AIM OF THE TASK:
Lines from the line with "[Some (G_memoryCopierGas 2)]" to the line with "Some (G_makeCallVariantGasCallEIP2929 G_gasDelegateCall)]" in the entries below, and only those, must be output exactly, with both ends included.

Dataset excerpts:
Definition memOf (f : executionFunc) : option memorySizeFunc :=
  match f with
  | X_opSha3 => Some M_memorySha3
  | X_opCallDataCopy => Some M_memoryCallDataCopy
  | X_opReturnDataCopy => Some M_memoryReturnDataCopy
  | X_opCodeCopy => Some M_memoryCodeCopy
  | X_opExtCodeCopy => Some M_memoryExtCodeCopy
  | X_opMload => Some M_memoryMLoad
  | X_opMstore => Some M_memoryMStore
  | X_opMstore8 => Some M_memoryMStore8
  | X_opCreate => Some M_memoryCreate
  | X_opCreate2 => Some M_memoryCreate2
  | X_opCall | X_opCallCode => Some M_memoryCall
  | X_opDelegateCall => Some M_memoryDelegateCall
  | X_opStaticCall => Some M_memoryStaticCall
  | X_opReturn => Some M_memoryReturn
  | X_opRevert => Some M_memoryRevert
  | X_makeLog _ => Some M_memoryLog
  | _ => None
  end.

(** The gas functions an instruction may have; [sstore] is the one for SSTORE. *)
Definition gasOf (sstore : gasFunc) (f : executionFunc) : list (option gasFunc) :=
  match f with
  | X_opSha3 => [Some G_gasSha3]
  | X_opCallDataCopy | X_opReturnDataCopy | X_opCodeCopy => [Some (G_memoryCopierGas 2)]
  | X_opExtCodeCopy => [Some (G_memoryCopierGas 3); Some G_gasExtCodeCopyEIP2929]
  | X_opMload | X_opMstore | X_opMstore8 | X_opCreate | X_opReturn | X_opRevert => [Some G_pureMemoryGascost]
  | X_opCreate2 => [Some G_gasCreate2]
  | X_opExp => [Some G_gasExpFrontier; Some G_gasExpEIP158]
  | X_opBalance | X_opExtCodeSize | X_opExtCodeHash => [None; Some G_gasEip2929AccountCheck]
  | X_opSload => [None; Some G_gasSLoadEIP2929]
  | X_opSstore => [Some sstore]
  | X_makeLog n => [Some (G_makeGasLog (Z.of_nat n))]
  | X_opCall => [Some G_gasCall; Some (G_makeCallVariantGasCallEIP2929 G_gasCall)]
  | X_opCallCode => [Some G_gasCallCode; Some (G_makeCallVariantGasCallEIP2929 G_gasCallCode)]
  | X_opDelegateCall => [Some G_gasDelegateCall; Some (G_makeCallVariantGasCallEIP2929 G_gasDelegateCall)]
  | X_opStaticCall => [Some G_gasStaticCall; Some (G_makeCallVariantGasCallEIP2929 G_gasStaticCall)]
  | X_opSuicide => [Some G_gasSelfdestruct; Some (G_makeSelfdestructGasFn true); Some (G_makeSelfdestructGasFn false)]
  | _ => [None]
  end.

(** A run ends with these, so they may be free. *)
Definition finalOp (f : executionFunc) : bool :=
  match f with X_opStop | X_opReturn | X_opRevert | X_opSuicide => true | _ => false end.
(** The functions that charge something themselves. *)
Definition charges (g : option gasFunc) : bool :=
  match g with
  | Some (G_gasSStore | G_gasSStoreEIP2200 | G_makeGasSStoreFunc _ | G_gasExpFrontier | G_gasExpEIP158 | G_gasSLoadEIP2929 | G_makeGasLog _) => true
  | _ => false
  end.
Definition sizesOk (f : executionFunc) : bool :=
  match f with
  | X_makeLog n => Nat.leb n 4
  | X_makePush s n => Z.eqb s n && Z.leb 1 n && Z.leb n 32
  | X_makeDup n | X_makeSwap n => Nat.leb 1 n && Nat.leb n 16
  | _ => true
  end.
Definition bool_of {A} `{EqDecision A} (x : A) (l : list A) : bool := bool_decide (x ∈ l).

YOUR RESPONSE:
  | X_opCallDataCopy | X_opReturnDataCopy | X_opCodeCopy => [Some (G_memoryCopierGas 2)]
  | X_opExtCodeCopy => [Some (G_memoryCopierGas 3); Some G_gasExtCodeCopyEIP2929]
  | X_opMload | X_opMstore | X_opMstore8 | X_opCreate | X_opReturn | X_opRevert => [Some G_pureMemoryGascost]
  | X_opCreate2 => [Some G_gasCreate2]
  | X_opExp => [Some G_gasExpFrontier; Some G_gasExpEIP158]
  | X_opBalance | X_opExtCodeSize | X_opExtCodeHash => [None; Some G_gasEip2929AccountCheck]
  | X_opSload => [None; Some G_gasSLoadEIP2929]
  | X_opSstore => [Some sstore]
  | X_makeLog n => [Some (G_makeGasLog (Z.of_nat n))]
  | X_opCall => [Some G_gasCall; Some (G_makeCallVariantGasCallEIP2929 G_gasCall)]
  | X_opCallCode => [Some G_gasCallCode; Some (G_makeCallVariantGasCallEIP2929 G_gasCallCode)]
  | X_opDelegateCall => [Some G_gasDelegateCall; Some (G_makeCallVariantGasCallEIP2929 G_gasDelegateCall)]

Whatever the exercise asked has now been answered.